Examinant l'initiative populaire "Pour une politique de sécurité crédible et une Suisse sans armée", et après avoir entendu, d'une part, deux représentants du comité d'initiative, d'autre part, M. le conseiller fédéral Samuel Schmid, qui a exposé les raisons de l'hostilité du Conseil fédéral au projet présenté, la commission a rejeté celui-ci par un vote sans appel: 18 voix contre 2, avec 2 abstentions. Si les auteurs de l'initiative ainsi qu'une minorité de la commission ont fait valoir que la Suisse n'était plus désormais menacée militairement, que l'armée ne saurait constituer le meilleur moyen de promouvoir la paix et qu'elle inutile pour assurer la protection en cas de catastrophe, la majorité de la commission a déclaré partager l'avis du Conseil fédéral lorsque celui-ci affirme que si l'armée n'est pas le seul instrument au service de la politique suisse de sécurité, elle n'en demeure pas moins un élément indispensable. La supprimer serait non seulement ôter à la Suisse le moyen de se défendre militairement, mais également réduire considérablement et ses possibilités de participation aux actions internationales de consolidation de la paix et les moyens dont elle dispose pour faire face aux dangers qui peuvent la menacer sur les plans intérieur ou extérieur.

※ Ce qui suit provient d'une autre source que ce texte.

(** The gate on concrete timestamps: five seconds after the last block
    it is not time; ten minutes after, it is; five seconds after a
    timestamp with a UTC offset, it is. *)
Example time_gate_runs :
  ProofOfAstronomy.is_time_for_new_block Iso.fromisoformat demo_gate
    ledger_clock "2024-01-02T03:04:00" = false
  /\ ProofOfAstronomy.is_time_for_new_block Iso.fromisoformat demo_gate
       ledger_clock "2024-01-02T02:54:05" = true
  /\ ProofOfAstronomy.is_time_for_new_block Iso.fromisoformat demo_gate
       ledger_clock "2024-01-02T03:04:00+02:00" = true
  /\ ProofOfAstronomy.is_time_for_new_block Iso.fromisoformat demo_gate
       ledger_clock "" = true.
Proof. vm_compute. auto. Qed.

(** ** The nonce search and the difficulty target *)

Section MoreNonce.

Import ProofOfAstronomy.

Lemma find_valid_nonce_from_more (self : t) (h : string) (r : nat) :
  forall (start n : Z) (r' : nat),
    find_valid_nonce_from self h start r = Some n ->
    (r <= r')%nat ->
    find_valid_nonce_from self h start r' = Some n.
Proof.
  induction r as [|r IH]; intros start n r' H Hle; simpl in H; [discriminate|].
  destruct r' as [|r']; [lia|]. simpl.
  destruct (admits self h start); [exact H|].
  apply IH; [exact H | lia].
Qed.

Lemma startswith_empty (s : string) : startswith s "" = true.
Proof. unfold startswith. destruct s; reflexivity. Qed.

Lemma startswith_long (s p : string) :
  (String.length s < String.length p)%nat -> startswith s p = false.
Proof.
  intros H. unfold startswith.
  destruct (String.prefix p s) eqn:E; [|reflexivity].
  apply prefix_length in E. lia.
Qed.

Lemma find_valid_nonce_from_none (self : t) (h : string) (r : nat) :
  forall start,
    (forall n, admits self h n = false) ->
    find_valid_nonce_from self h start r = None.
Proof.
  induction r as [|r IH]; intros start H; simpl; [reflexivity|].
  rewrite H. apply IH, H.
Qed.

End MoreNonce.

(** X14. A nonce found within a bound is the nonce found within every
    larger bound: searching again with a bigger budget cannot return a
    different nonce. *)
Theorem X14_larger_bound_same_nonce (self : ProofOfAstronomy.t)
    (consensus_hash : string) (max_attempts max_attempts' n : Z) :
  ProofOfAstronomy.find_valid_nonce self consensus_hash max_attempts = Some n ->
  max_attempts <= max_attempts' ->
  ProofOfAstronomy.find_valid_nonce self consensus_hash max_attempts' = Some n.
Proof.
  unfold ProofOfAstronomy.find_valid_nonce. intros H Hle.
  apply (find_valid_nonce_from_more self consensus_hash
           (Z.to_nat max_attempts) 0 n (Z.to_nat max_attempts') H).
  lia.
Qed.

Lemma X14_larger_bound_same_nonce_witness :
  ProofOfAstronomy.find_valid_nonce
    (ProofOfAstronomy.mk 600000000 None "0" "be249c040d6e4255")
    "206b5f705d6ab27b84e75c5247dd9da76865491893bf9a44cf272ea7b3aa2737" 50
  = Some 3.
Proof.
  apply (X14_larger_bound_same_nonce
           (ProofOfAstronomy.mk 600000000 None "0" "be249c040d6e4255")
           "206b5f705d6ab27b84e75c5247dd9da76865491893bf9a44cf272ea7b3aa2737"
           4 50 3).
  - vm_compute. reflexivity.
  - lia.
Defined.

(** X15. With an empty difficulty target every identity may create a
    block, and the nonce search returns 0 for every positive bound. *)
Theorem X15_empty_target (self : ProofOfAstronomy.t)
    (consensus_hash node_id : string) (max_attempts : Z) :
  ProofOfAstronomy.difficulty_target self = "" ->
  0 < max_attempts ->
  ProofOfAstronomy.can_create_block self consensus_hash node_id = true
  /\ ProofOfAstronomy.find_valid_nonce self consensus_hash max_attempts
     = Some 0.
Proof.
  intros Ht Hm. split.
  - unfold ProofOfAstronomy.can_create_block. rewrite Ht.
    apply startswith_empty.
  - unfold ProofOfAstronomy.find_valid_nonce.
    destruct (Z.to_nat max_attempts) as [|r] eqn:E; [lia|]. simpl.
    unfold ProofOfAstronomy.admits. rewrite Ht, startswith_empty.
    reflexivity.
Qed.

Lemma X15_empty_target_witness :
  ProofOfAstronomy.can_create_block
    (ProofOfAstronomy.mk 600000000 None "" "be249c040d6e4255")
    "206b5f705d6ab27b84e75c5247dd9da76865491893bf9a44cf272ea7b3aa2737"
    "be249c040d6e4255" = true
  /\ ProofOfAstronomy.find_valid_nonce
       (ProofOfAstronomy.mk 600000000 None "" "be249c040d6e4255")
       "206b5f705d6ab27b84e75c5247dd9da76865491893bf9a44cf272ea7b3aa2737" 10
     = Some 0.
Proof.
  apply (X15_empty_target
           (ProofOfAstronomy.mk 600000000 None "" "be249c040d6e4255")).
  - reflexivity.
  - lia.
Defined.

(** X16. With a difficulty target of more than 64 characters no
    identity may create a block and the nonce search finds nothing,
    whatever the bound: a digest has 64 characters. *)
Theorem X16_long_target (self : ProofOfAstronomy.t)
    (consensus_hash node_id : string) (max_attempts : Z) :
  (64 < String.length (ProofOfAstronomy.difficulty_target self))%nat ->
  ProofOfAstronomy.can_create_block self consensus_hash node_id = false
  /\ ProofOfAstronomy.find_valid_nonce self consensus_hash max_attempts = None.
Proof.
  intros Ht. split.
  - unfold ProofOfAstronomy.can_create_block.
    apply startswith_long. rewrite sha256_hex_length. exact Ht.
  - apply find_valid_nonce_from_none. intros n.
    unfold ProofOfAstronomy.admits, ProofOfAstronomy.candidate_hash.
    apply startswith_long. rewrite sha256_hex_length. exact Ht.
Qed.

Lemma X16_long_target_witness :
  ProofOfAstronomy.can_create_block
    (ProofOfAstronomy.mk 600000000 None
       "00000000000000000000000000000000000000000000000000000000000000000"
       "be249c040d6e4255")
    "206b5f705d6ab27b84e75c5247dd9da76865491893bf9a44cf272ea7b3aa2737"
    "be249c040d6e4255" = false
  /\ ProofOfAstronomy.find_valid_nonce
       (ProofOfAstronomy.mk 600000000 None
          "00000000000000000000000000000000000000000000000000000000000000000"
          "be249c040d6e4255")
       "206b5f705d6ab27b84e75c5247dd9da76865491893bf9a44cf272ea7b3aa2737"
       100000
     = None.
Proof.
  apply (X16_long_target
           (ProofOfAstronomy.mk 600000000 None
              "00000000000000000000000000000000000000000000000000000000000000000"
              "be249c040d6e4255")).
  vm_compute. lia.
Defined.

(** * Transactions *)

(** ** The order of strings *)

Lemma ascii_compare_lt_trans (a b c : ascii) :
  Ascii.compare a b = Lt -> Ascii.compare b c = Lt -> Ascii.compare a c = Lt.
Proof.
  unfold Ascii.compare. rewrite !N.compare_lt_iff. apply N.lt_trans.
Qed.

Lemma string_compare_lt_trans (s1 : string) : forall s2 s3,
  String.compare s1 s2 = Lt -> String.compare s2 s3 = Lt ->
  String.compare s1 s3 = Lt.
Proof.
  induction s1 as [|a s1 IH]; intros [|b s2] [|c s3]; simpl;
    try discriminate; try reflexivity.
  destruct (Ascii.compare a b) eqn:Eab; try discriminate;
    destruct (Ascii.compare b c) eqn:Ebc; try discriminate; intros H1 H2.
  - apply Ascii.compare_eq_iff in Eab, Ebc. subst.
    replace (Ascii.compare c c) with Eq
      by (symmetry; unfold Ascii.compare; apply N.compare_refl).
    eapply IH; eassumption.
  - apply Ascii.compare_eq_iff in Eab. subst. rewrite Ebc. reflexivity.
  - apply Ascii.compare_eq_iff in Ebc. subst. rewrite Eab. reflexivity.
  - rewrite (ascii_compare_lt_trans a b c Eab Ebc). reflexivity.
Qed.

Lemma leb_false_lt (s1 s2 : string) :
  String.leb s1 s2 = false -> String.compare s2 s1 = Lt.
Proof.
  unfold String.leb. rewrite String.compare_antisym.
  destruct (String.compare s2 s1); simpl; try discriminate; reflexivity.
Qed.

Lemma leb_true_ne_lt (s1 s2 : string) :
  String.leb s1 s2 = true -> s1 <> s2 -> String.compare s1 s2 = Lt.
Proof.
  unfold String.leb. destruct (String.compare s1 s2) eqn:E; try discriminate.
  - apply String.compare_eq_iff in E. contradiction.
  - reflexivity.
Qed.

Lemma lt_leb_false (s1 s2 : string) :
  String.compare s1 s2 = Lt -> String.leb s2 s1 = false.
Proof.
  unfold String.leb. rewrite (String.compare_antisym s2 s1).
  intros ->. reflexivity.
Qed.

Lemma lt_leb_true (s1 s2 : string) :
  String.compare s1 s2 = Lt -> String.leb s1 s2 = true.
Proof. unfold String.leb. intros ->. reflexivity. Qed.

(** Inserting two items with distinct keys commutes. *)
Lemma insert_item_comm (a b : string * string) (l : list (string * string)) :
  fst a <> fst b ->
  Json.insert_item a (Json.insert_item b l)
  = Json.insert_item b (Json.insert_item a l).
Proof.
  intros Hab. induction l as [|x l IH]; simpl.
  - destruct (String.leb (fst a) (fst b)) eqn:E1;
      destruct (String.leb (fst b) (fst a)) eqn:E2; try reflexivity.
    + exfalso. apply Hab. apply String.leb_antisym; assumption.
    + apply leb_false_lt in E1, E2.
      pose proof (string_compare_lt_trans _ _ _ E1 E2) as H.
      rewrite String.compare_antisym in E1. rewrite E2 in E1. discriminate.
  - destruct (String.leb (fst b) (fst x)) eqn:Ebx;
      destruct (String.leb (fst a) (fst x)) eqn:Eax; simpl;
      rewrite ?Ebx, ?Eax.
    + destruct (String.leb (fst a) (fst b)) eqn:E1;
        destruct (String.leb (fst b) (fst a)) eqn:E2; try reflexivity.
      * exfalso. apply Hab. apply String.leb_antisym; assumption.
      * apply leb_false_lt in E1, E2.
        rewrite String.compare_antisym in E1. rewrite E2 in E1. discriminate.
    + (* b <= x < a *)
      apply leb_false_lt in Eax.
      assert (String.leb (fst a) (fst b) = false) as ->.
      { destruct (String.leb (fst a) (fst b)) eqn:E; [|reflexivity].
        apply leb_true_ne_lt in E; [|exact Hab].
        destruct (String.eqb_spec (fst b) (fst x)) as [Ebx'|Hne].
        - rewrite Ebx' in E. rewrite String.compare_antisym, E in Eax.
          discriminate.
        - apply leb_true_ne_lt in Ebx; [|exact Hne].
          pose proof (string_compare_lt_trans _ _ _ E Ebx) as H.
          rewrite String.compare_antisym, H in Eax. discriminate. }
      simpl. try rewrite (lt_leb_false _ _ Eax). reflexivity.
    + (* a <= x < b *)
      apply leb_false_lt in Ebx.
      assert (String.leb (fst b) (fst a) = false) as ->.
      { destruct (String.leb (fst b) (fst a)) eqn:E; [|reflexivity].
        apply leb_true_ne_lt in E; [|congruence].
        destruct (String.eqb_spec (fst a) (fst x)) as [Eax'|Hne].
        - rewrite Eax' in E. rewrite String.compare_antisym, E in Ebx.
          discriminate.
        - apply leb_true_ne_lt in Eax; [|exact Hne].
          pose proof (string_compare_lt_trans _ _ _ E Eax) as H.
          rewrite String.compare_antisym, H in Ebx. discriminate. }
      simpl. try rewrite (lt_leb_false _ _ Ebx). reflexivity.
    + rewrite IH. reflexivity.
Qed.

Lemma sort_items_perm (l l' : list (string * string)) :
  Permutation l l' ->
  List.NoDup (map fst l) ->
  Json.sort_items l = Json.sort_items l'.
Proof.
  induction 1 as [|x l l' Hp IH|x y l|l l' l'' Hp1 IH1 Hp2 IH2]; intros Hnd.
  - reflexivity.
  - simpl. rewrite IH; [reflexivity|]. simpl in Hnd.
    apply List.NoDup_cons_iff in Hnd as [_ Hnd]. exact Hnd.
  - simpl. apply insert_item_comm. simpl in Hnd.
    apply List.NoDup_cons_iff in Hnd as [Hin _]. intros E. apply Hin.
    left. symmetry. exact E.
  - rewrite IH1 by exact Hnd. apply IH2.
    apply (Permutation_NoDup (Permutation_map fst Hp1) Hnd).
Qed.
(** * A shallow embedding of [src/app.component.ts]

    The component is a thin, event-driven layer over a rasterizer (pdf.js)
    and a mutation library (pdf-lib).  Component fields become a record,
    the two JavaScript [Map]s of the edit overlay and the [ArrayBuffer] of
    the selected file live in stores of objects addressed by reference,
    every call into an external library
    takes its outcome from an explicit environment, and every observable
    interaction (notices, library calls, the download) is logged as an
    event. *)

From Stdlib Require Import ZArith Bool List String Floats.PrimFloat.
From stdpp Require Import base tactics option list.
Import ListNotations.

Local Open Scope string_scope.
Local Open Scope list_scope.
Local Open Scope Z_scope.

(** ** JavaScript values

    A JavaScript [number] is an IEEE 754 binary64 value: the kernel's
    primitive [float].  Page numbers are integer-valued numbers the code
    does arithmetic on ([pageNum - 1], [pageNum < 1]) and are kept in [Z];
    fragment indices are array positions in extraction order and are kept
    in [nat]. *)

Module Js.

(** A call returns (a promise resolves) or throws (the promise rejects). *)
Inductive result (A : Type) : Type :=
| Ret (a : A)
| Exn.
Arguments Ret {A} a.
Arguments Exn {A}.

(** [ToNumber] on a value that may be [undefined]. *)
Definition toNumber (v : option float) : float :=
  match v with
  | Some x => x
  | None => PrimFloat.nan
  end.

(** [Math.min(x, y)]: NaN if either argument is NaN, and -0 is below +0. *)
Definition Math_min (x y : float) : float :=
  if (PrimFloat.is_nan x || PrimFloat.is_nan y)%bool then PrimFloat.nan
  else if (x <? y)%float then x
  else if (y <? x)%float then y
  else if (PrimFloat.is_zero x && PrimFloat.get_sign x)%bool then x
  else y.

(** [Math.max(x, y)]: NaN if either argument is NaN, and +0 is above -0. *)
Definition Math_max (x y : float) : float :=
  if (PrimFloat.is_nan x || PrimFloat.is_nan y)%bool then PrimFloat.nan
  else if (y <? x)%float then x
  else if (x <? y)%float then y
  else if (PrimFloat.is_zero x && negb (PrimFloat.get_sign x))%bool then x
  else y.

(** [arr[i]]: [undefined] out of range. *)
Definition index {A : Type} (arr : list A) (i : nat) : option A := arr !! i.

End Js.

Import Js.

(** ** JavaScript [Map]

    Entries are kept in insertion order, which is the order [entries()]
    iterates in; [set] on a present key replaces the value where it
    stands, [set] on an absent key appends. *)

Module JsMap.

Abbreviation t K V := (list (K * V)) (only parsing).

Section Ops.
Context {K V : Type} `{EqDecision K}.

Definition empty : t K V := [].

Fixpoint get (k : K) (m : t K V) : option V :=
  match m with
  | [] => None
  | (k', v) :: m' => if decide (k = k') then Some v else get k m'
  end.

Fixpoint set (k : K) (v : V) (m : t K V) : t K V :=
  match m with
  | [] => [(k, v)]
  | (k', v') :: m' =>
      if decide (k = k') then (k, v) :: m' else (k', v') :: set k v m'
  end.

Definition size (m : t K V) : nat := length m.

Definition entries (m : t K V) : list (K * V) := m.

(** [new Map(m)]: a new object filled by iterating [m]. *)
Definition copy (m : t K V) : t K V :=
  fold_left (fun acc kv => set (fst kv) (snd kv) acc) (entries m) empty.

(** Keys are pairwise distinct: every [Map] built by [set] is such. *)
Definition keys_unique (m : t K V) : Prop := List.NoDup (map fst m).

End Ops.

End JsMap.
(** * Properties of the embedding *)

(** ** Reading and writing the arrays *)

Lemma deref_Some a j m :
  deref a j = Some m ↔ 0 ≤ j ∧ a !! Z.to_nat j = Some m.
Proof.
  unfold deref. destruct (j <? 0) eqn:E.
  - split; [discriminate | lia].
  - split; [intros H; split; [lia | exact H] | intros [_ H]; exact H].
Qed.

Lemma deref_range a j m :
  deref a j = Some m → 0 ≤ j < Z.of_nat (length a).
Proof.
  intros [H0 H]%deref_Some. apply lookup_lt_Some in H. lia.
Qed.

Lemma deref_is_Some a j :
  0 ≤ j < Z.of_nat (length a) → is_Some (deref a j).
Proof.
  intros H. unfold deref. destruct (j <? 0) eqn:E; [lia |].
  apply lookup_lt_is_Some. lia.
Qed.

Lemma deref_None a j :
  deref a j = None ↔ j < 0 ∨ Z.of_nat (length a) ≤ j.
Proof.
  split.
  - intros H. destruct (Z_lt_dec j 0) as [|Hj]; [auto | right].
    destruct (Z_le_dec (Z.of_nat (length a)) j) as [|Hn]; [done |].
    destruct (deref_is_Some a j) as [m Hm]; [lia | congruence].
  - intros H. destruct (deref a j) as [m|] eqn:E; [| done].
    apply deref_range in E. lia.
Qed.

Lemma deref_insert_eq a j m :
  0 ≤ j < Z.of_nat (length a) → deref (<[Z.to_nat j := m]> a) j = Some m.
Proof.
  intros H. apply deref_Some. split; [lia |].
  apply list_lookup_insert_eq. lia.
Qed.

Lemma deref_insert_ne a i j m :
  0 ≤ i → i ≠ j → deref (<[Z.to_nat i := m]> a) j = deref a j.
Proof.
  intros Hi Hne. unfold deref. destruct (j <? 0) eqn:E; [done |].
  apply list_lookup_insert_ne. lia.
Qed.

Lemma deref_ext a b :
  (∀ j, deref a j = deref b j) → a = b.
Proof.
  intros H. apply list_eq. intros i.
  specialize (H (Z.of_nat i)). unfold deref in H.
  destruct (Z.of_nat i <? 0) eqn:E; [lia |].
  by rewrite Nat2Z.id in H.
Qed.

(** ** Case analysis of [update_state] *)

Lemma soldier_rule_color d lm rm mo m m' :
  soldier_rule d lm rm mo m = Some m' →
  color m' = color m ∨ color m' = RED.
Proof. rule_cases; auto. Qed.

Lemma general_rule_color d lm rm tl tr mo m m' :
  general_rule d lm rm tl tr mo m = Some m' →
  color m' = color m.
Proof. rule_cases; auto. Qed.

Lemma soldier_rule_timer d lm rm m m' :
  soldier_rule d lm rm m m = Some m' →
  type m ≠ GENERAL → timer_ok m → timer_ok m'.
Proof.
  unfold timer_ok. rule_cases.
  all: unfold_consts; lia.
Qed.

(** The path of lines 580-583 and 623-624, whatever the value of [dir0]: a
    passive testing soldier whose timer is still positive answers the
    second MidAck with Promote; its timer is set to 0 and then decremented. *)
Lemma soldier_rule_promote_timer d lm m m' :
  lm ≠ PROMOTE_MSG → lm ≠ RESET_MSG →
  message m ≠ PROMOTE_MSG →
  activity m ≠ ACTIVE → testing m = TRUE → 1 ≤ timer m →
  soldier_rule d lm MID_ACK_MSG m m = Some m' →
  message m' = PROMOTE_MSG ∧ message_direction m' = RIGHT ∧ timer m' = -1.
Proof.
  intros Hl1 Hl2 Hm Ha Ht Htm. rule_cases; unfold_consts; lia.
Qed.

Lemma general_rule_timer d lm rm tl tr mo m m' :
  general_rule d lm rm tl tr mo m = Some m' →
  timer m' = timer m ∧ type m' = type m.
Proof. rule_cases; auto. Qed.

Lemma soldier_rule_type d lm rm mo m m' :
  soldier_rule d lm rm mo m = Some m' →
  type m' = type m ∨ type m' = GENERAL.
Proof. rule_cases; auto. Qed.
(** * LocusZoom: the state validator, the data resolution pipeline, the
    extent engine, drag commit and the panel layout solver, embedded from
    [locuszoom.app.js].

    Conventions of the embedding.
    - A JavaScript number is an exact rational ([Q]) or [NaN]; infinities and
      floating-point rounding are left out, except in the layout solver,
      which is written over an interface of number operations and is run
      both on [Q] and on IEEE binary64 ([PrimFloat.float], the format
      JavaScript numbers have).
    - [undefined] is [None] of an [option]; a thrown exception is the [Throw]
      case of [result].
    - A promise is run to completion when it is created: a resolved promise
      is [Return], a rejected one is [Throw], and [then_] is the bind.
    - An object whose key order the code reads ([Object.keys], [for in]), or
      that is built key by key (a row of data, the requests by namespace),
      is an association list in insertion order; an object only read by key
      (the chain header, the registries of sources and transformations, the
      data layers of a panel) is a [gmap].  Keys that are array indices,
      which JavaScript enumerates first, and properties inherited from
      [Object.prototype] are outside the model.

    The development has three parts: the functions of the source, the
    reference definitions and example inputs the properties are stated
    with, and the properties. *)

From Stdlib Require Import ZArith QArith Qround Qminmax List Sorted Bool Ascii String Lia Lqa Floats.
From stdpp Require Import base option list gmap strings.
Import ListNotations.
(** A stored document, with the four fields the handlers write and read.
    ["answers"] is null when a nil slice was inserted.  ["votes"] is the
    store's integer: [$inc] widens it instead of wrapping, so it is in [Z]
    and need not fit the [int32] of [Candidate.Votes]. *)
Record Document := mkDocument {
  doc_id : ObjectID;
  doc_name : string;
  doc_answers : Slice string;
  doc_votes : Z
}.

(** What the outside world does during one request. *)
Record Env := mkEnv {
  find_err : bool;            (* [collection.Find] returns an error *)
  cursor_break : option nat;  (* the cursor fails after that many documents *)
  insert_err : bool;          (* [collection.InsertOne] returns an error *)
  update_err : bool;          (* [collection.UpdateOne] returns an error *)
  new_oid : ObjectID;         (* the ["_id"] the driver gives an inserted document *)
  entropy : nat → list nat    (* raw draws of the generator seeded by the k-th [randomize] *)
}.

(** The request: route parameters, request-scoped values, the status set by
    [render.Status], and what [render.Decode] makes of the body: the request
    structure as the decoder leaves it, and the decoder's error, if any. *)
Record Request := mkRequest {
  URLParams : gmap string string;
  Context : gmap string string;
  Status : option nat;
  Decoded : CandidateRequest;
  DecodeErr : option string
}.

Definition chi_URLParam (r : Request) (key : string) : string :=
  default EmptyString (URLParams r !! key).

Definition Context_Value (r : Request) (key : string) : option string :=
  Context r !! key.

Definition WithValue (r : Request) (key val : string) : Request :=
  {| URLParams := URLParams r; Context := <[key := val]> (Context r);
     Status := Status r; Decoded := Decoded r; DecodeErr := DecodeErr r |}.

Definition http_StatusOK : nat := 200.
Definition http_StatusCreated : nat := 201.

Definition render_Status (r : Request) (status : nat) : Request :=
  {| URLParams := URLParams r; Context := Context r;
     Status := Some status; Decoded := Decoded r; DecodeErr := DecodeErr r |}.

(** How a handler invocation ends: one rendered response, or a panic. *)
Inductive Panic :=
| PanicIndexOutOfRange (i length : nat)
| PanicInterfaceConversion.

Inductive Outcome :=
| Rendered (status : nat) (v : Renderer)
| Panicked (p : Panic).

Definition render_Render (r : Request) (v : Renderer) : Outcome :=
  Rendered (default http_StatusOK (Status r)) v.

(** [render.Bind]: decode the body into [data], then call [data.Bind]. *)
Definition render_Bind (r : Request) : CandidateRequest * option error :=
  match DecodeErr r with
  | Some message => (Decoded r, Some (ErrExternal message))
  | None => (Decoded r, Bind (Decoded r))
  end.

Abbreviation Database := (gmap string (list Document)).

Definition Handler : Type := Env → Request → Database → Database * Outcome.

(** Loop bodies either go on with a new state or leave the handler. *)
Inductive Flow (A : Type) :=
| Continue (a : A)
| Halt (o : Outcome).
Arguments Continue {A} a.
Arguments Halt {A} o.

#[global] Instance Flow_ret : MRet Flow := λ A a, Continue a.
#[global] Instance Flow_bind : MBind Flow := λ A B f m,
  match m with
  | Continue a => f a
  | Halt o => Halt o
  end.

Fixpoint for_each {S X} (xs : list X) (body : X → S → Flow S) (s : S) : Flow S :=
  match xs with
  | [] => Continue s
  | x :: rest => s' ← body x s; for_each rest body s'
  end.

(** *** The store *)

Definition collection (db : Database) (name : string) : list Document :=
  default [] (db !! name).

(** [options.Find().SetSort(bson.D{{"votes", direction}})]. *)
Inductive SortSpec := SortVotes (direction : Z).

Definition votes_ge (a b : Document) : Prop := (doc_votes b ≤ doc_votes a)%Z.
Definition votes_le (a b : Document) : Prop := (doc_votes a ≤ doc_votes b)%Z.

#[global] Instance votes_ge_dec : RelDecision votes_ge.
Proof. intros a b. unfold votes_ge. apply _. Defined.
#[global] Instance votes_le_dec : RelDecision votes_le.
Proof. intros a b. unfold votes_le. apply _. Defined.
(** * Language-client orchestration of the Docker extension (src/src/extension.ts)

    A shallow embedding of the activation, deactivation, discovery and
    configuration-bridge code of [extension.ts], and the properties of the
    specification that concern it.

    Conventions of the embedding:
    - the three module-level variables [dockerfileLanguageClient],
      [composeLanguageClient] and [nativeClient] are fields of [World];
      [None] is JavaScript's [undefined];
    - a function of the source that touches these variables or calls the
      host is a computation in the monad [M]: it reads and writes the
      [World], may throw a [JsError], and logs the calls it makes on
      collaborators as a list of [Effect]s;
    - an [await] is modelled at the point where the awaited promise has
      settled, so each activation function runs to the end of its body; a
      callback started with [void] is run where it is started, so the order
      in the log between the records of different callbacks is that of the
      model and carries no meaning;
    - calls whose only result is a log line ([ext.outputChannel.debug],
      [nativeClient.info]) and the registrations of collaborators that the
      specification excludes (trees, commands, debug and task providers)
      are not modelled. *)

From stdpp Require Import base option list strings gmap fin_maps.
From Stdlib Require Import ZArith.

(** ** JavaScript values and errors *)

(** The values a collaborator of unknown type may hand back. *)
Inductive JsValue : Type :=
| JsUndefined
| JsNull
| JsBoolean (b : bool)
| JsNumber (n : Z)
| JsNaN
| JsString (s : string)
| JsObject.

(** ToBoolean: the test of [if (v)] and of [!!v]. *)
Definition truthy (v : JsValue) : bool :=
  match v with
  | JsUndefined | JsNull | JsNaN => false
  | JsBoolean b => b
  | JsNumber n => negb (Z.eqb n 0)
  | JsString s => negb (String.eqb s "")
  | JsObject => true
  end.

Inductive JsError : Type :=
| TypeError (message : string)
| UserCancelledError (stepName : string)
| HostError (message : string).

#[global] Instance JsError_eq_dec : EqDecision JsError.
Proof. solve_decision. Defined.

#[global] Instance JsValue_eq_dec : EqDecision JsValue.
Proof. solve_decision. Defined.

(** A setting of type [string | undefined], as [config.get<string | undefined>]
    and the cast [user as string] type it. *)
Definition string_truthy (v : option string) : bool :=
  match v with
  | None => false
  | Some s => negb (String.eqb s "")
  end.

(** [v != ""] for [v : string | undefined]: [undefined == ""] is false. *)
Definition loose_neq_empty (v : option string) : bool :=
  match v with
  | None => true
  | Some s => negb (String.eqb s "")
  end.

(** [v || d] for [v : string | undefined]. *)
Definition or_default (v : option string) (d : string) : string :=
  match v with
  | Some s => if string_truthy v then s else d
  | None => d
  end.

Par ailleurs, la commission:
- s'est longuement entretenue du projet de "Plan directeur de l'armée XXI", que le Conseil fédéral adoptera prochainement avant de l'envoyer en consultation. Saluant la "préconsultation" dont ce projet a déjà fait l'objet, la commission a demandé des explications détaillées sur, notamment, l'organisation et sur la taille de la future armée, la durée future du service militaire et les possibilités de carrière, et émis de nombreuses propositions.
- a entendu plusieurs spécialistes qui ont fait à son intention le point sur exposé le dispositif SATOS/ONYX, constituant un système d'écoute des communications par satellite. A cet égard, elle a pris acte de ce que ce système était encore en cours de développement, et qu'il sera mis sur pied un système de contrôle permettant de s'assurer de la régularité des opérations d'interception et d'écoute. Par ailleurs, elle a pris acte de ce que le Département autorisera la Délégation de gestion des Chambres fédérales à s'informer du fonctionnement détaillé du système en sa qualité d'organe de contrôle. Aux termes d'un accord conclu entre le président de la Délégation de gestion et la CPS-N, la CPS n'intervient pas dans les domaines secrets de la Confédération: elle attendra cependant avec intérêt la publication du rapport que la Délégation de gestion consacrera au système SATOS/ONYX, qui devrait intervenir à l'automne 2001.
- a approuvé par 10 voix contre 9 une motion (00.3519) du Conseil des Etats par laquelle celui-ci demande au Conseil fédéral de prendre des mesures concrètes en vue de la destruction à l'échelle planétaire des armes chimiques et de prévoir à cet effet une enveloppe financière. En raison des incertitudes liées aux conséquences financières d'un tel projet, une minorité de la commission aurait souhaité pour sa part que la motion concernée soit préalablement transformée en postulat.
- a entendu le chef de l'Etat-major général et le chef de la Police fédérale sur les opérations de maintien de l'ordre public engagées par la Confédération à l'occasion de l'organisation à Davos du Forum économique mondial. Elle attend encore de recevoir des informations sur le coût de ces opérations ainsi que sur la répartition des dépenses entre la Confédération et les cantons.
La commission s'est réunie le 9 avril 2001 à Berne sous la présidence de M. le conseiller national Boris Banga (PS/SO), et en présence de M. le conseiller fédéral Samuel Schmid.